#### Exercise aim
Please transcribe, exactly and only, the lines of the records below from the one holding "(** [accounts.Account]; only" to the very end.

#### Study material
(* ===== verification/Cli.v ===== *)
(** The command line ([src/main.c]): the options, as [getopt] delivers them,
    turned into a context, and the run of the command. *)

From Stdlib Require Import ZArith Lia Ascii String.
From stdpp Require Import base list numbers.
From S2P Require Import Prelude Stdio Owners Config Arch Probe.
Local Open Scope char_scope.
Local Open Scope Z_scope.

(** ** [getopt] *)

(** The options of "+r:b:u:n:s:vVhD": does one take an argument?  The "+" makes
    [getopt] stop at the first argument that is not an option. *)
Definition takes_argument (c : ascii) : option bool :=
  if existsb (Ascii.eqb c) ["r"; "b"; "u"; "n"; "s"] then Some true
  else if existsb (Ascii.eqb c) ["v"; "V"; "h"; "D"] then Some false
  else None.

(** Where [getopt] is: the rest of a cluster such as "-vr", and argv[optind..]. *)
Record scan := Scan { nextchar : cstr; args : list cstr }.

(** An option and its argument ("?" for a wrong one), or -1. *)
Inductive opt := OPT (c : ascii) (optarg : cstr) | DONE.

(** The next option in the cluster [c :: next]. *)
Definition take_option (c : ascii) (next : cstr) (args : list cstr) : opt * scan :=
  match takes_argument c with
  | None => (OPT "?" [], Scan next args)
  | Some false => (OPT c [], Scan next args)
  | Some true =>
      match next, args with
      | _ :: _, _ => (OPT c next, Scan [] args)
      | [], a :: args => (OPT c a, Scan [] args)
      | [], [] => (OPT "?" [], Scan [] [])
      end
  end.

Definition getopt (s : scan) : opt * scan :=
  match nextchar s with
  | c :: next => take_option c next (args s)
  | [] =>
      match args s with
      | ("-" :: c :: cs) :: rest =>
          if Ascii.eqb c "-" && bool_decide (cs = []) then (DONE, Scan [] rest) else take_option c cs rest
      | _ => (DONE, s)
      end
  end.

(** ** Arguments *)

(** [strchr(optarg, ':')]: what is before and after it. *)
Fixpoint split_colon (s : cstr) : option (cstr * cstr) :=
  match s with
  | [] => None
  | c :: s => if Ascii.eqb c ":" then Some ([], s) else '(a, b) ← split_colon s; Some (c :: a, b)
  end.

(** sscanf(optarg, "%u:%u", ...) == 2 *)
Definition scan_ids (s : cstr) : option (Z * Z) :=
  '(u, rest) ← scan_u s;
  match rest with
  | ":" :: rest => '(g, _) ← scan_u rest; Some (u, g)
  | _ => None
  end.

(** %64[^:]: at least one character, at most 64. *)
Definition scan_field (s : cstr) : option (cstr * cstr) :=
  let x := ztake 64 (take_while (fun c => negb (Ascii.eqb c ":")) s) in
  match x with [] => None | _ => Some (x, zdrop (strlen x) s) end.

(** sscanf(optarg, "%64[^:]:%64[^:]:%64[^:]", ...): the fields not read stay empty. *)
Definition scan_uname (s : cstr) : cstr * cstr * cstr :=
  match scan_field s with
  | Some (sysname, ":" :: s) =>
      match scan_field s with
      | Some (release, ":" :: s) =>
          match scan_field s with
          | Some (machine, _) => (sysname, release, machine)
          | None => (sysname, release, [])
          end
      | Some (release, _) => (sysname, release, [])
      | None => (sysname, [], [])
      end
  | Some (sysname, _) => (sysname, [], [])
  | None => ([], [], [])
  end.

(** ** [main] *)

(** How the options end: an exit status and standard output, or a command. *)
Inductive parsed := EXIT (status : Z) (out : cstr) | COMMAND (ctx : emuroot_ctx) (argv : list cstr).

Section main.
(** [emuroot_diagnose(report, 2048)] *)
Variable diagnose : option (cstr * Z).

(** One option: a new context, or the end. *)
Definition on_option (c : ascii) (optarg : cstr) (ctx : emuroot_ctx) : option (emuroot_ctx + parsed) :=
  match c with
  | "r" => Some (inl (emuroot_set_root ctx (Some optarg)).1)
  | "b" =>
      Some (match split_colon optarg with
            | None => inr (EXIT 2 [])
            | Some (host, guest) => inl (emuroot_bind ctx (Some host) (Some guest)).1
            end)
  | "u" =>
      Some (match scan_ids optarg with
            | None => inr (EXIT 2 [])
            | Some (uid, gid) => inl (emuroot_set_fake_ids ctx uid gid).1
            end)
  | "n" =>
      let '(sysname, release, machine) := scan_uname optarg in
      Some (inl (emuroot_set_fake_uname ctx (Some sysname) (Some release) (Some machine)).1)
  | "s" => Some (inl (emuroot_set_ids_file ctx (Some optarg)).1)
  | "D" => '(report, rc) ← diagnose; Some (inr (EXIT rc report))
  | "v" => Some (inl (emuroot_set_verbose ctx 1).1)
  | "V" => Some (inr (EXIT 0 (emuroot_version_string 64 ++ ["010"])))
  | "h" => Some (inr (EXIT 0 []))
  | _ => Some (inr (EXIT 2 []))
  end%char.

(** The loop over the options; [None]: out of fuel, or no report. *)
Fixpoint options (fuel : nat) (s : scan) (ctx : emuroot_ctx) : option parsed :=
  match fuel with
  | O => None
  | S f =>
      match getopt s with
      | (DONE, s) => Some (match args s with [] => EXIT 2 [] | cmd => COMMAND ctx cmd end)
      | (OPT c optarg, s) =>
          r ← on_option c optarg ctx;
          match r with inl ctx => options f s ctx | inr p => Some p end
      end
  end.

(** Every call of [getopt] but the last consumes a character. *)
Definition scan_size (s : scan) : nat := length (nextchar s) + sum_list (S ∘ length <$> args s).
Definition parse_args (ctx : emuroot_ctx) (argv : list cstr) : option parsed :=
  options (S (scan_size (Scan [] argv))) (Scan [] argv) ctx.
(** What the loop of [executeFrameworkRules] records for one rule when the
    rule is run on its own, from an empty tally. *)
Definition outcomes_alone (inputData : value) (rule : Rule.t)
  : list RuleOutcome.t :=
  match executeFrameworkRule inputData Tally.zero rule [] with
  | (Ok result, _) => Tally.rule_results result
  | (Throw _, _) => []
  end.

(** Whether a string begins with another one. *)
Fixpoint starts_with (prefix s : string) : bool :=
  match prefix, s with
  | EmptyString, _ => true
  | String c p, String d s' => Ascii.eqb c d && starts_with p s'
  | String _ _, EmptyString => false
  end.

(** The fields of the outcome of a rule, by status. *)
Definition outcome_of_rule (rule : Rule.t) (o : RuleOutcome.t) : Prop :=
  RuleOutcome.rule_code o = Rule.code rule /\
  RuleOutcome.rule_title o = Rule.title rule /\
  RuleOutcome.severity o = Rule.severity rule /\
  RuleOutcome.category o = Rule.category rule /\
  match RuleOutcome.status o with
  | PASS =>
      RuleOutcome.details o <> None /\
      RuleOutcome.findings o = None /\
      RuleOutcome.evidence o = None /\
      RuleOutcome.remediation o = Some (remediation_text rule)
  | FAIL =>
      RuleOutcome.details o <> None /\
      RuleOutcome.findings o <> None /\
      RuleOutcome.evidence o <> None /\
      RuleOutcome.remediation o = Some (remediation_text rule)
  | ERROR =>
      RuleOutcome.findings o = None /\
      RuleOutcome.evidence o = None /\
      exists message,
        RuleOutcome.message o = Some message /\
        ((starts_with "Rule evaluation error: " message = true /\
          RuleOutcome.details o = Some (VObj []) /\
          RuleOutcome.remediation o = Some (remediation_text rule)) \/
         (starts_with "Execution error: " message = true /\
          RuleOutcome.details o = None /\
          RuleOutcome.remediation o = None))
  | SKIP => False
  end.

(** A sequence of [set] calls on a map. *)
Definition Map_set_all {V : Type} (m : Map V) (entries : list (string * V))
  : Map V :=
  fold_left (fun m entry => Map_set m (fst entry) (snd entry)) entries m.

(** The rules of a list that come before the first one whose framework is
    not registered, and that one. *)
Fixpoint registered_prefix (frameworks : Map Framework.t) (rules : list Rule.t)
  : list Rule.t :=
  match rules with
  | [] => []
  | rule :: rules' =>
      if Map_has frameworks (Rule.framework rule)
      then rule :: registered_prefix frameworks rules'
      else []
  end.

Definition first_unregistered (frameworks : Map Framework.t)
  (rules : list Rule.t) : option Rule.t :=
  find (fun rule => negb (Map_has frameworks (Rule.framework rule))) rules.

(* ================================================================== *)
(** ** The compliance service *)

(** A rule module, [{ framework, rules }]: what [cisRules] and
    [iso27001Rules] export.  The two modules are parameters of the model. *)
Module RuleSet.
Record t : Type := {
  framework : Framework.t;
  rules : list Rule.t
}.
End RuleSet.

Module ComplianceService.
Record t : Type := {
  ruleEngine : RuleEngine.t;
  initialized : bool
}.
End ComplianceService.

(** [new ComplianceService()] *)
Definition new_ComplianceService : ComplianceService.t :=
  {| ComplianceService.ruleEngine := constructor;
     ComplianceService.initialized := false |}.

(** [rules.forEach(rule => { this.ruleEngine.registerRule(rule); })]: the
    first call that throws ends the loop. *)
Fixpoint registerRules (engine : RuleEngine.t) (rules : list Rule.t)
  : result unit * RuleEngine.t :=
  match rules with
  | [] => (Ok tt, engine)
  | rule :: rules' =>
      match registerRule engine rule with
      | (Ok _, engine') => registerRules engine' rules'
      | (Throw error, engine') => (Throw error, engine')
      end
  end.

(** [initialize()]: the completion of the call and the service after it.
    The [catch] logs the error and throws it again. *)
Definition initialize (cisRules iso27001Rules : RuleSet.t)
  (this : ComplianceService.t) : result unit * ComplianceService.t :=
  let engine :=
    registerFramework (ComplianceService.ruleEngine this)
      (RuleSet.framework cisRules) in
  let engine := registerFramework engine (RuleSet.framework iso27001Rules) in
  match registerRules engine (RuleSet.rules cisRules) with
  | (Throw error, engine) =>
      (Throw error,
       {| ComplianceService.ruleEngine := engine;
          ComplianceService.initialized := ComplianceService.initialized this |})
  | (Ok _, engine) =>
      match registerRules engine (RuleSet.rules iso27001Rules) with
      | (Throw error, engine) =>
          (Throw error,
           {| ComplianceService.ruleEngine := engine;
              ComplianceService.initialized :=
                ComplianceService.initialized this |})
      | (Ok _, engine) =>
          (Ok tt,
           {| ComplianceService.ruleEngine := engine;
              ComplianceService.initialized := true |})
      end
  end.

(** [{ ...framework, rules_count }] *)
Module FrameworkInfo.
Record t : Type := {
  framework : Framework.t;
  rules_count : Z
}.
End FrameworkInfo.

(** [getAvailableFrameworks()] *)
Definition getAvailableFrameworks (this : ComplianceService.t)
  : list FrameworkInfo.t :=
  if negb (ComplianceService.initialized this) then []
  else
    map (fun framework =>
           {| FrameworkInfo.framework := framework;
              FrameworkInfo.rules_count :=
                Z.of_nat
                  (List.length
                     (getRules (ComplianceService.ruleEngine this)
                        (Some (Framework.code framework)))) |})
      (getFrameworks (ComplianceService.ruleEngine this)).

(** What [getFrameworkRules] keeps of a rule. *)
Module RuleInfo.
Record t : Type := {
  code : string;
  title : string;
  description : string;
  category : string;
  severity : option string;
  remediation : option string
}.
End RuleInfo.

(** [getFrameworkRules(frameworkCode)]; [None] is a call with no argument. *)
Definition getFrameworkRules (this : ComplianceService.t)
  (frameworkCode : option string) : list RuleInfo.t :=
  if negb (ComplianceService.initialized this) then []
  else
    map (fun rule =>
           {| RuleInfo.code := Rule.code rule;
              RuleInfo.title := Rule.title rule;
              RuleInfo.description := Rule.description rule;
              RuleInfo.category := Rule.category rule;
              RuleInfo.severity := Rule.severity rule;
              RuleInfo.remediation := Rule.remediation rule |})
      (getRules (ComplianceService.ruleEngine this) frameworkCode).

(** The sum of the [rules_count] of a list of frameworks. *)
Definition total_rules_count (infos : list FrameworkInfo.t) : Z :=
  fold_right (fun info acc => FrameworkInfo.rules_count info + acc) 0 infos.

(** A rule module with one rule, and one whose second rule belongs to a
    framework that nobody registers. *)
Module SampleService.

Definition cisRules : RuleSet.t :=
  {| RuleSet.framework := Sample.frameworkA;
     RuleSet.rules := [Sample.failing; Sample.rejecting] |}.

Definition iso27001Rules : RuleSet.t :=
  {| RuleSet.framework := Sample.frameworkB;
     RuleSet.rules := [Sample.passing] |}.

Definition stray : Rule.t :=
  Sample.rule "PCI" "p1" (Some "high") (fun _ => Resolves None).

Definition brokenRules : RuleSet.t :=
  {| RuleSet.framework := Sample.frameworkB;
     RuleSet.rules := [Sample.passing; stray; Sample.passing] |}.

Definition service : ComplianceService.t :=
  snd (initialize cisRules iso27001Rules new_ComplianceService).

End SampleService.

(* ================================================================== *)
(** ** The report service: what it derives from a result

    The tables of the report service are object literals, looked up as
    [weights] is: by their own properties and by the members inherited
    from [Object.prototype]. *)

(** [xs.forEach(x => { s = body(s, x) })] where the body may throw. *)
Fixpoint forEach {A S : Type} (xs : list A) (body : S -> A -> result S) (s : S)
  : result S :=
  match xs with
  | [] => Ok s
  | x :: xs' =>
      match body s x with
      | Ok s' => forEach xs' body s'
      | Throw error => Throw error
      end
  end.

(** An entry of [findings_by_severity]. *)
Module Finding.
Record t : Type := {
  rule_code : string;
  title : string;
  category : string;
  message : option string;
  findings : list string;
  remediation : option string
}.
End Finding.

(** [{ critical: [], high: [], medium: [], low: [] }] *)
Module Categories.
Record t : Type := {
  critical : list Finding.t;
  high : list Finding.t;
  medium : list Finding.t;
  low : list Finding.t
}.
Definition empty : t :=
  {| critical := []; high := []; medium := []; low := [] |}.
End Categories.

(** The object pushed by [categorizeFindingsBySeverity]. *)
Definition finding_of (rule : RuleOutcome.t) : Finding.t :=
  {| Finding.rule_code := RuleOutcome.rule_code rule;
     Finding.title := RuleOutcome.rule_title rule;
     Finding.category := RuleOutcome.category rule;
     Finding.message := RuleOutcome.message rule;
     Finding.findings := or_empty_array (RuleOutcome.findings rule);
     Finding.remediation := RuleOutcome.remediation rule |}.
(* ================================================================== *)
(** ** The REST replanner and the routes *)

(** X13.  [replan_for_failure] does send the failure context: the one
    prompt it sends quotes the failure reason and what
    [failed_action.get('target') or failed_action.get('value')] prints
    as, so the target of the failed action whenever that is a string. *)
Theorem rest_replanner_sends_failure_context
    (original_intent failed_action screen : pydict) (failure_reason : string)
    (w : world) :
  snd (ClaudeLLM.replan_for_failure original_intent failed_action
         failure_reason screen w)
  = after_prompt w
      (ClaudeLLM.replan_prompt original_intent failed_action failure_reason screen)
  /\ contains failure_reason
       (ClaudeLLM.replan_prompt original_intent failed_action failure_reason screen)
     = true
  /\ contains
       (Render.str (py_or (Dict.get "target" failed_action)
                          (Dict.get "value" failed_action)))
       (ClaudeLLM.replan_prompt original_intent failed_action failure_reason screen)
     = true
  /\ (forall target,
         Dict.get "target" failed_action = PyStr target ->
         contains target
           (ClaudeLLM.replan_prompt original_intent failed_action
              failure_reason screen) = true).
Proof.
  split; [|split; [|split]].
  - unfold ClaudeLLM.replan_for_failure, bind, complete, ret.
    destruct (llm w _ _); reflexivity.
  - unfold ClaudeLLM.replan_prompt. cbn [unlines].
    do 8 apply contains_after. rewrite !append_assoc.
    apply contains_after, contains_here.
  - unfold ClaudeLLM.replan_prompt. cbn [unlines].
    do 6 apply contains_after. rewrite !append_assoc.
    do 3 apply contains_after. apply contains_here.
  - intros target T.
    exact (proj1 (proj2 (rest_replan_prompt_has_failure_context original_intent
                           failed_action failure_reason target screen w T))).
Qed.
(** * The watchtower process of the smartnode daemon

    A shallow embedding of [rocketpool-watchtower/watchtower/watchtower.go]:
    the process record, the trust check, the start and stop of minipool
    updates, the discovery cycle with its re-arm timer, and the handler of
    beacon chain messages.

    The Go methods mutate the process through a pointer and talk to
    collaborators that live in other packages (chain client, account manager,
    contract manager, beacon client, publisher, logger).  Here a method is a
    function from the runtime state to an exit status, the next state and the
    list of external interactions it performed, in program order.  What the
    collaborators answer is read from a [World] record. *)

From Stdlib Require Import ZArith List String Bool Lia.
From Stdlib Require Import Floats.SpecFloat.
From stdpp Require Import base gmap strings list.

Local Open Scope string_scope.
Local Open Scope Z_scope.
Local Open Scope list_scope.

(** ** Data *)

(** [error] values are kept as their [Error()] text. *)
Definition GoError := string.

(** [common.Address] is [[20]byte]; it is kept as the number the twenty bytes
    spell, so the zero value of the Go type is [0]. *)
Definition Address := Z.
Definition zeroAddress : Address := 0.

(** [accounts.Account]; only the [Address] field is read. *)
Record Account := { Account_Address : Address }.
Definition zeroAccount : Account := {| Account_Address := zeroAddress |}.

(** A channel value is the identity of the channel [make] returned. *)
Definition Chan := nat.

Definition Bytes := list Byte.byte.

(** [float64], as the IEEE 754 binary64 datum. *)
Definition float64 := spec_float.

Module beaconchain.

(** Modelled from the spec: [beaconchain.ClientMessage], declared in a
    package whose files are not among those verified.  The outbound request
    payload carries an operation tag and the pubkey; these are the two fields
    the watchtower fills. *)
Record ClientMessage := { cMessage : string; cPubkey : string }.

#### Answer to this task
(** [accounts.Account]; only the [Address] field is read. *)
Record Account := { Account_Address : Address }.
Definition zeroAccount : Account := {| Account_Address := zeroAddress |}.

(** A channel value is the identity of the channel [make] returned. *)
Definition Chan := nat.

Definition Bytes := list Byte.byte.

(** [float64], as the IEEE 754 binary64 datum. *)
Definition float64 := spec_float.

Module beaconchain.

(** Modelled from the spec: [beaconchain.ClientMessage], declared in a
    package whose files are not among those verified.  The outbound request
    payload carries an operation tag and the pubkey; these are the two fields
    the watchtower fills. *)
Record ClientMessage := { cMessage : string; cPubkey : string }.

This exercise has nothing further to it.